Although a thorough evaluation of what went wrong on Hispaniola will yield information crucial to the WHO's polio end-game, other obstacles remain. According to Aylward, surveillance for vaccine-derived polio must be improved. Unlike the disfiguring rash of smallpox, polio's symptoms are tough to spot and must be confirmed in a well-equipped laboratory. This makes it difficult to identify outbreaks in remote parts of the world where there are few trained health workers.

More fundamentally, if it becomes clear that OPV-derived outbreaks are more likely than was thought, another vaccine may be needed to maintain people's immunity to polio while the OPV strains die out. Right now, the only available candidate is the Salk inactivated polio vaccine (IPV). This requires only one dose, confers immunity to all types of polio, and, because it is made from dead virus, cannot cause disease.

But the IPV has some serious drawbacks for use in developing countries. First, it does not trigger mucosal immunity in the gut and so does not stop transmission. Second, it must be injected, meaning that it must be administered by trained health workers, rather than unqualified volunteers. And there is currently no industrial capacity to produce the vaccine on the scale required. “The cost is going to be mind-boggling,” says Henderson.

Another solution would be a totally new vaccine. Approaches based on subunits of the virus' protein coat, which work well against many diseases, do not look promising for polio. But it is now possible to use the techniques of genetic engineering to create live vaccines that lack genes for neurovirulence — which should be very unlikely to revert to a virulent form. But new vaccines take time and money to produce, and the WHO opted early in the eradication programme not to develop improved vaccines — a decision described in 1999 by Henderson, writing in the journal Vaccine8, as “an extraordinary act of ignorance”. Now, with polio on its way out, few vaccine manufacturers are likely to be interested in bringing a new vaccine to market. “This is going to be at best a vaccine with a very limited lifespan,” says Aylward.

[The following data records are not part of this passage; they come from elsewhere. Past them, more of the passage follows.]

(* ===== verification/SerialLoop.v ===== *)
(** * The loop of the serial outstation

    [run_101_outstation] of [bin/server.rs] with the tasks around it: the
    simulator and the control socket, which change the state of the daemon
    under its write lock and broadcast under its read lock, and the driver of
    the outstation. An answer is sent one ASDU at a time, and what the loop
    does not lock out can come in between. The lock is tokio's [RwLock]: who
    asks is served in the order of asking, readers together. A move that
    would have to wait does nothing. *)

From S2P Require Import Prelude Bytes Codec AsduHeader Asdu AsduTypes Link101 Driver101.
From S2P Require Import Channels Handles Float64 Deadband Points Simulator Cli TestServer TestRig RigView ToolLoops.

#[local] Open Scope Z_scope.

Section Serial.
Context `{BC : BytesCrate} `{MP : Mpsc} (sin : F64 -> F64).

(** ** State *)

(** Where the loop is: in its [select!], at its reads of the state, at the
    write lock, sending an answer, or handing an ASDU to the driver. *)
Inductive Phase :=
| PhSelect
| PhReads (clock : Ioa -> Z * Z) (b : bytes)
| PhLocks (clock : Ioa -> Z * Z) (b : bytes)
| PhAnswers (outs : list ServerOut) (locked : bool)
| PhForwards (b : bytes)
| PhOver.

(** Who waits for the lock. *)
Inductive Ticket := TkLoopRead | TkLoopWrite | TkBroadcast (b : bytes) | TkSection (i : ServerInput).

(** The state under the lock, the channel of which the loop is the receiver,
    the outstation, the queue of the lock, the broadcasts that hold the read
    lock, and those that have yet to ask for it. *)
Record Serial := mkSerial {
  sl_state : ServerState; sl_asdus : chan bytes; sl_outstation : Outstation101; sl_phase : Phase;
  sl_queue : list Ticket; sl_readers : list bytes; sl_owed : list bytes }.

Definition with_phase (p : Phase) (s : Serial) : Serial :=
  mkSerial (sl_state s) (sl_asdus s) (sl_outstation s) p (sl_queue s) (sl_readers s) (sl_owed s).
Definition with_asdus (c : chan bytes) (s : Serial) : Serial :=
  mkSerial (sl_state s) c (sl_outstation s) (sl_phase s) (sl_queue s) (sl_readers s) (sl_owed s).
Definition with_outstation (o : Outstation101) (s : Serial) : Serial :=
  mkSerial (sl_state s) (sl_asdus s) o (sl_phase s) (sl_queue s) (sl_readers s) (sl_owed s).
Definition with_queue (q : list Ticket) (s : Serial) : Serial :=
  mkSerial (sl_state s) (sl_asdus s) (sl_outstation s) (sl_phase s) q (sl_readers s) (sl_owed s).
Definition with_readers (r : list bytes) (s : Serial) : Serial :=
  mkSerial (sl_state s) (sl_asdus s) (sl_outstation s) (sl_phase s) (sl_queue s) r (sl_owed s).
Definition with_state (st : ServerState) (s : Serial) : Serial :=
  mkSerial st (sl_asdus s) (sl_outstation s) (sl_phase s) (sl_queue s) (sl_readers s) (sl_owed s).
Definition with_owed (l : list bytes) (s : Serial) : Serial :=
  mkSerial (sl_state s) (sl_asdus s) (sl_outstation s) (sl_phase s) (sl_queue s) (sl_readers s) l.

Definition ask (t : Ticket) (s : Serial) : Serial := with_queue (sl_queue s ++ [t]) s.
(** The loop returns, and the receiver goes with it. *)
Definition over (s : Serial) : Serial := with_phase PhOver (with_asdus (mpsc_drop_rx (sl_asdus s)) s).
Lemma generic_adapter_keeps_listed_fields_witness :
  processFeedItem [lit "name"; lit "place"] event_item (lit "default")
                  (lit "https://example.org/events.json")
  = Ok (VObj [ (lit "source", VStr (lit "https://example.org/events.json"));
               (lit "name", VStr (lit "Fair"));
               (lit "place", VUndefined) ]) /\
  exists made,
    processFeedItem [lit "name"; lit "place"] event_item (lit "default")
                    (lit "https://example.org/events.json") = Ok (VObj made) /\
    lookup (lit "secret") made = None.
Proof.
  split; [reflexivity|].
  assert (forall k, In k [lit "name"; lit "place"] ->
                    HashGrid.inherited k = false) as Hown.
  { intros k [<- | [<- | []]]; reflexivity. }
  assert (NoDup (map fst [ (lit "name", VStr (lit "Fair"));
                           (lit "source", VStr (lit "city"));
                           (lit "secret", VStr (lit "x")) ])) as Hnd.
  { repeat constructor; simpl; intros H;
      repeat (destruct H as [H | H]; [discriminate H|]); exact H. }
  destruct (generic_adapter_keeps_listed_fields
              [lit "name"; lit "place"] _ (lit "default")
              (lit "https://example.org/events.json") eq_refl Hown Hnd)
    as [made [E [H _]]].
  exists made. split; [exact E|].
  apply lookup_none_keys.
  destruct (H ltac:(discriminate)) as [Hkeys _].
  intros Hin. apply Hkeys in Hin.
  destruct Hin as [Hin | [Hin | [Hin | []]]]; discriminate Hin.
Defined.

(** *** A response that is one object *)

Lemma nasa_item_card (feedFields : list str) (item : value) (type url : str) :
  nullish item = false -> toLowerCase type = lit "nasa" ->
  processFeedItem feedFields item type url = Ok (nasa_card item).
Proof.
  intros Hn Ht. unfold processFeedItem. rewrite Ht.
  change (str_eqb (lit "nasa") (lit "nasa")) with true. cbv iota.
  rewrite !(get_read item _ Hn). reflexivity.
Qed.
(** * Change & Scope Engine: scope validation, scope comparison, asset diffing

    A shallow embedding of the decision core of the bug-bounty automation
    platform:

    - [src/scope/base.py]       ScopeData, calculate_checksum, normalize_scope_item
    - [src/scope/validator.py]  ScopeValidator
    - [src/scope/comparator.py] ScopeComparator
    - [src/core/diff_engine.py] DiffEngine
    - [src/db/repositories.py]  AssetRepository.create_or_update
    - [src/db/models.py]        Asset (columns and their onupdate rules)

    Python [str] values are modelled by [string]; a character is read as the
    code point of the same number, so the model covers the strings whose
    code points are below 256.  Python [set]s of strings are [gset string];
    the order in which Python iterates over a set is unspecified, the model
    iterates over [elements]. *)

From Stdlib Require Import ZArith String Ascii List Lia Bool.
From stdpp Require Import base decidable option list strings gmap sets sorting pretty.

Local Open Scope string_scope.

(** ** Python string operations *)

Module PyStr.

Definition code (c : ascii) : N := N_of_ascii c.

Definition between (lo hi n : N) : bool := ((lo <=? n) && (n <=? hi))%N.

(** [str.lower] on one code point: A-Z, and the upper-case letters of the
    Latin-1 supplement (U+00C0..U+00DE without the multiplication sign). *)
Definition lower_char (c : ascii) : ascii :=
  let n := code c in
  if between 65 90 n || (between 192 222 n && negb (n =? 215)%N)
  then ascii_of_N (n + 32) else c.

(** [str.isspace] on one code point. *)
Definition isspace (c : ascii) : bool :=
  let n := code c in
  between 9 13 n || between 28 32 n || (n =? 133)%N || (n =? 160)%N.

Definition isdigit (c : ascii) : bool := between 48 57 (code c).

Fixpoint lower (s : string) : string :=
  match s with
  | EmptyString => EmptyString
  | String c r => String (lower_char c) (lower r)
  end.

Fixpoint lstrip_by (p : ascii → bool) (s : string) : string :=
  match s with
  | EmptyString => EmptyString
  | String c r => if p c then lstrip_by p r else s
  end.

Fixpoint rstrip_by (p : ascii → bool) (s : string) : string :=
  match s with
  | EmptyString => EmptyString
  | String c r =>
      match rstrip_by p r with
      | EmptyString => if p c then EmptyString else String c EmptyString
      | r' => String c r'
      end
  end.

(** [s.strip()] *)
Definition strip (s : string) : string := rstrip_by isspace (lstrip_by isspace s).

(** [s.rstrip(chars)] for a one-character [chars] *)
Definition rstrip_char (ch : ascii) (s : string) : string :=
  rstrip_by (λ c, bool_decide (c = ch)) s.

(** [ch in s] for a one-character [ch] *)
Fixpoint contains_char (ch : ascii) (s : string) : bool :=
  match s with
  | EmptyString => false
  | String c r => bool_decide (c = ch) || contains_char ch r
  end.

Fixpoint startswith (pre s : string) : bool :=
  match pre, s with
  | EmptyString, _ => true
  | String a pre', String b s' => bool_decide (a = b) && startswith pre' s'
  | String _ _, EmptyString => false
  end.

(** [s.endswith(suf)] *)
Fixpoint endswith (s suf : string) : bool :=
  bool_decide (s = suf) ||
  match s with
  | EmptyString => false
  | String _ r => endswith r suf
  end.

(** [s.replace(old, new)] for a non-empty [old]: every non-overlapping
    occurrence, scanning from the left.  [skip] counts the characters of
    an occurrence that has just been replaced and is still to be passed. *)
Fixpoint replace_go (old new : string) (skip : nat) (s : string) : string :=
  match s with
  | EmptyString => EmptyString
  | String c r =>
      match skip with
      | S k => replace_go old new k r
      | O =>
          if startswith old s
          then new +:+ replace_go old new (String.length old - 1) r
          else String c (replace_go old new 0 r)
      end
  end.

Definition replace (old new s : string) : string := replace_go old new 0 s.

(** [sep.join(parts)] *)
Fixpoint join (sep : string) (parts : list string) : string :=
  match parts with
  | [] => EmptyString
  | [p] => p
  | p :: rest => p +:+ sep +:+ join sep rest
  end.

(** [sorted(xs)] on strings: ascending code-point order. *)
Definition sorted (xs : list string) : list string := merge_sort String.le xs.

Definition newline : ascii := ascii_of_N 10.

End PyStr.

(** ** src/scope/base.py *)

(** [ScopeData]: the two rule lists and the identifying metadata. *)
Record ScopeData := {
  in_scope : list string;
  out_of_scope : list string;
  platform : string;
  program_handle : string;
  program_name : string;
  program_description : option string;
  program_url : option string;
  last_updated : option string
}.

(** [BaseScopeParser.normalize_scope_item] *)
Definition normalize_scope_item (item : string) : string :=
  let item := PyStr.replace "http://" EmptyString
                (PyStr.replace "https://" EmptyString item) in
  let item := PyStr.rstrip_char "/" item in
  PyStr.strip (PyStr.lower item).

(** [json.dumps] of a string, with the default [ensure_ascii=True]: the
    quote and the backslash are escaped, control characters and the code
    points from 127 up are written as escapes. *)
Module PyJson.

Definition quote : string := String (ascii_of_N 34) EmptyString.

Definition hex_digit (n : N) : ascii :=
  if (n <? 10)%N then ascii_of_N (48 + n) else ascii_of_N (87 + n).

Definition u_escape (n : N) : string :=
  "\u00" +:+ String (hex_digit (n / 16)) (String (hex_digit (n mod 16)) EmptyString).

Definition escape_char (c : ascii) : string :=
  let n := PyStr.code c in
  if (n =? 34)%N then String "\" quote else
  if (n =? 92)%N then "\\" else
  if (n =? 10)%N then "\n" else
  if (n =? 13)%N then "\r" else
  if (n =? 9)%N then "\t" else
  if (n =? 8)%N then "\b" else
  if (n =? 12)%N then "\f" else
  if (n <? 32)%N || (126 <? n)%N then u_escape n
  else String c EmptyString.

Fixpoint escape (s : string) : string :=
  match s with
  | EmptyString => EmptyString
  | String c r => escape_char c +:+ escape r
  end.
(** * osutil: reading files and directories out of (compressed) tar archives

    A shallow embedding of [archive.go] (package [util]):
    [ReadFileFromTar], [NewDecompressor], [Decompressor.Close], [DirReader]
    and [dirReader.Read], together with models of the collaborators they
    call ([path], [archive/tar], [io/ioutil], [os], the codec constructors),
    and the properties of the archive-reading core. *)

From Stdlib Require Import Ascii String List Arith Bool Lia.
From Stdlib.Strings Require Import Byte.
From stdpp Require Import base option gmap strings.
Import ListNotations.

Local Open Scope string_scope.
Local Open Scope list_scope.

(** ** Go values shared by the whole package *)

(** A Go [error] value that is not [nil].  A nil [error] is [None] in
    [option error].  [==] on these values is [decide (e1 = e2)]; the only
    comparison the package makes is against [io.EOF]. *)
Inductive error : Type :=
  | io_EOF
  | io_ErrUnexpectedEOF
  | tar_ErrHeader
  | gzip_ErrHeader
  | os_ErrNotExist
  | os_ErrClosed
  | os_ErrInvalid
  | lzma_Errno (code : nat)
  | flate_CorruptInputError (offset : nat)
  | fmt_Errorf (msg : string).

#[global] Instance error_eq_dec : EqDecision error.
Proof. solve_decision. Defined.

(** What a Go call can do: return, panic (a run-time error such as a nil
    dereference), or, for the loops below that run on fuel, fail to finish
    within the fuel given.  The lemmas named [*_total] show that the fuel
    the definitions pass is always enough. *)
Inductive outcome (A : Type) : Type :=
  | Done (a : A)
  | Panic (msg : string)
  | Timeout.
Arguments Done {A} a.
Arguments Panic {A} msg.
Arguments Timeout {A}.

Definition nil_deref : string :=
  "invalid memory address or nil pointer dereference".

(** The result of a [Read(b)]: the bytes stored into [b] (so [n] is their
    number) and the error. *)
Definition read_result : Type := list byte * option error.

Definition is_EOF (e : option error) : bool :=
  match e with
  | Some io_EOF => true
  | _ => false
  end.

(** ** Package path (Go standard library), as far as the code uses it *)

Module path.

Definition slash : ascii := "/"%char.
Definition dot : ascii := "."%char.

(** [at_sep r]: [r] is the end of the string or starts with a slash
    (the tests [r+1 == n || path[r+1] == '/'] of [Clean]). *)
Definition at_sep (r : list ascii) : bool :=
  match r with
  | [] => true
  | c :: _ => Ascii.eqb c slash
  end.

(** The inner loop of the [..] case of [Clean], on the output buffer kept
    in reverse: [out.w--] and then, while [out.w > dotdot] and the byte at
    [out.w] is not a slash, [out.w--]. *)
Fixpoint backtrack (dotdot : nat) (rout : list ascii) : list ascii :=
  match rout with
  | [] => []
  | c :: rest =>
      if (dotdot <? length rest)%nat && negb (Ascii.eqb c slash)
      then backtrack dotdot rest
      else rest
  end.

(** The bytes up to the next slash, and what follows them. *)
Fixpoint element (p : list ascii) : list ascii * list ascii :=
  match p with
  | [] => ([], [])
  | c :: r =>
      if Ascii.eqb c slash then ([], p)
      else let '(el, r') := element r in (c :: el, r')
  end.

(** The main loop of [Clean]: [p] is [path[r:]], [rout] the output buffer
    in reverse, so that [out.w] is [length rout]. *)
Fixpoint clean_loop (fuel : nat) (rooted : bool) (p rout : list ascii)
    (dotdot : nat) : list ascii :=
  match fuel with
  | O => rout
  | S fuel' =>
      match p with
      | [] => rout
      | c :: r =>
          if Ascii.eqb c slash then
            clean_loop fuel' rooted r rout dotdot
          else if Ascii.eqb c dot && at_sep r then
            clean_loop fuel' rooted r rout dotdot
          else if Ascii.eqb c dot
                  && match r with
                     | c' :: r' => Ascii.eqb c' dot && at_sep r'
                     | [] => false
                     end then
            let r' := tl r in
            if (dotdot <? length rout)%nat then
              clean_loop fuel' rooted r' (backtrack dotdot rout) dotdot
            else if negb rooted then
              let rout1 :=
                if (0 <? length rout)%nat then slash :: rout else rout in
              let rout2 := dot :: dot :: rout1 in
              clean_loop fuel' rooted r' rout2 (length rout2)
            else
              clean_loop fuel' rooted r' rout dotdot
          else
            let rout1 :=
              if (rooted && negb (length rout =? 1)%nat)
                 || (negb rooted && negb (length rout =? 0)%nat)
              then slash :: rout else rout in
            let '(el, r') := element p in
            clean_loop fuel' rooted r' (rev el ++ rout1) dotdot
      end
  end.

(** [path.Clean]. Every round of the loop consumes a byte, so the length
    of the path is fuel enough. *)
Definition Clean (p : string) : string :=
  let l := list_ascii_of_string p in
  match l with
  | [] => "."
  | c :: r =>
      let rooted := Ascii.eqb c slash in
      let out :=
        if rooted then clean_loop (length l) true r [slash] 1
        else clean_loop (length l) false l [] 0 in
      match out with
      | [] => "."
      | _ => string_of_list_ascii (rev out)
      end
  end.

(** [path[:i+1]] for [i] the index of the last slash ([-1] if none):
    the first component of [path.Split]. *)
Fixpoint split_dir (p : list ascii) : list ascii :=
  match p with
  | [] => []
  | c :: r =>
      if existsb (Ascii.eqb slash) p then c :: split_dir r else []
  end.

(** [path.Dir]. *)
Definition Dir (p : string) : string :=
  Clean (string_of_list_ascii (split_dir (list_ascii_of_string p))).

(** The loop of [path.Ext] run from the end of the path: [rp] is the path
    reversed, [acc] the bytes already passed. *)
Fixpoint ext_loop (rp acc : list ascii) : list ascii :=
  match rp with
  | [] => []
  | c :: r =>
      if Ascii.eqb c slash then []
      else if Ascii.eqb c dot then c :: acc
      else ext_loop r (c :: acc)
  end.
(** X9. A password that is falsy ([undefined], [null], [false], [0], [NaN] or
    the empty string) is the empty password: the outcome is that of the
    call with [""]. *)
Theorem genCertFingerprint_falsy_password (st : state)
    (p12Buffer passwordRaw : val) :
  truthy passwordRaw = false ->
  IosUtils.genCertFingerprint p12Buffer passwordRaw st
  = IosUtils.genCertFingerprint p12Buffer (VStr "") st.
Proof.
  intros Hfalsy. rewrite !genCertFingerprint_run.
  by rewrite !password_text_falsy.
Qed.

(** X10. Only the first certificate bag counts.  When it holds a certificate the
    fingerprint is that certificate's, whatever the other bags are; when it
    holds none the function throws the error of line 35, even if a later
    bag holds a certificate. *)
Theorem genCertFingerprint_first_bag (st : state) (p12Buffer passwordRaw : val)
    (text : string) (p12Asn1 : asn1) (p12 : pkcs12)
    (first : option certificate) (others : list (option certificate)) :
  p12_text (st_heap st) p12Buffer = Some text ->
  asn1_fromDer (util_decode64 text) = Ok p12Asn1 ->
  pkcs12_pkcs12FromAsn1 p12Asn1 (password_text (st_heap st) passwordRaw)
  = Ok p12 ->
  getBags_certBag p12 = first :: others ->
  IosUtils.genCertFingerprint p12Buffer passwordRaw st
  = (match first with
     | None => Throw MissingCertificateBag
     | Some certData =>
         match pki_certificateToAsn1 certData with
         | Throw e => Throw e
         | Ok certAsn1 =>
             match asn1_toDer certAsn1 with
             | Throw e => Throw e
             | Ok certDer =>
                 Ok (Str.toUpperCase (ForgeUtil.toHex (Sha1.digest certDer)))
             end
         end
     end, st).
Proof.
  intros Htext Hder Hp12 Hbags. rewrite genCertFingerprint_run, Htext.
  unfold fingerprint_of. rewrite Hder, Hp12, Hbags. cbn [head].
  by destruct first.
Qed.

(** X11. The identities are listed only once there is a fingerprint: when the
    certificate file cannot be read, or the fingerprint cannot be computed,
    that error is the outcome and no process is started. *)
Theorem ensureCertificateValid_stops (st : state) (certPath : string)
    (certPassword : val) (teamID : string) :
  let read := EReadFile certPath in
  let outcome :=
    IosUtils.ensureCertificateValid certPath certPassword teamID st in
  match fs_readFile (st_trace st) certPath with
  | Throw e =>
      outcome = (Throw e, State (st_heap st) (st_trace st ++ [read]))
  | Ok bytes =>
      let st1 := State (st_heap st ++ [OBuffer bytes])
                       (st_trace st ++ [read]) in
      forall e,
        IosUtils.genCertFingerprint (VRef (length (st_heap st)))
          certPassword st1 = (Throw e, st1) ->
        outcome = (Throw e, st1)
  end.
Proof.
  intros read outcome. subst outcome.
  unfold IosUtils.ensureCertificateValid.
  destruct (fs_readFile _ _) as [bytes|e] eqn:Hread.
  - intros e Hfp. unfold bind at 1.
    rewrite (readFile_run _ _ _ Hread). fold read.
    unfold bind at 1. by rewrite Hfp.
  - unfold bind at 1.
    unfold IosUtils.readFile, bind, get_trace, emit, lift_result.
    cbn [st_heap st_trace]. by rewrite Hread.
Qed.

End FingerprintEdges.

(** ** More on the entitlements file *)

Section EntitlementsFile.
Context `{env : Env}.

Lemma createEntitlementsFile_single (st : state)
    (generatedEntitlementsPath : string) (plistData profile : val)
    (archivePath archiveEntitlementsPath : string) :
  get_property "Entitlements" plistData st = (Ok profile, st) ->
  glob (st_trace st) (entitlementsPattern archivePath)
  = Ok [archiveEntitlementsPath] ->
  IosUtils.createEntitlementsFile generatedEntitlementsPath plistData
    archivePath st
  = IosUtils.generateEntitlements generatedEntitlementsPath profile
      archiveEntitlementsPath
      (State (st_heap st)
             (st_trace st ++ [EGlob (entitlementsPattern archivePath)])).
Proof.
  intros Hprofile Hglob. unfold IosUtils.createEntitlementsFile.
  unfold bind at 1. rewrite Hprofile.
  unfold bind at 1. fold (entitlementsPattern archivePath).
  rewrite (globAsync_run _ _ _ Hglob). reflexivity.
Qed.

The good news is that on Hispaniola tests of all subsequent suspected cases of polio have proved negative — indicating that the brief epidemic is over. The authorities in Haiti and the Dominican Republic are determined not to get caught out again. “Both countries are very worried and are responding very seriously to the situation,” says de Quadros. Last month the Dominican Republic held a massive campaign to vaccinate 1.2 million children with the OPV in three days. And earlier this month, Haiti began a similar effort, now being overseen by de Quadros.

But the WHO's polio experts face an anxious future, as they wait for the results of investigations into the Hispaniola outbreak. At best, it may come to be seen as a regrettable case of inadequate vaccination and surveillance, reinforcing the need to follow the WHO's recommended regime. At worst, it may mean that plans for the polio end-game need to be redrawn. “Clearly this is raising a red flag,” says Sutter. “Whether it's a small one or a big one is something we need to worry about.”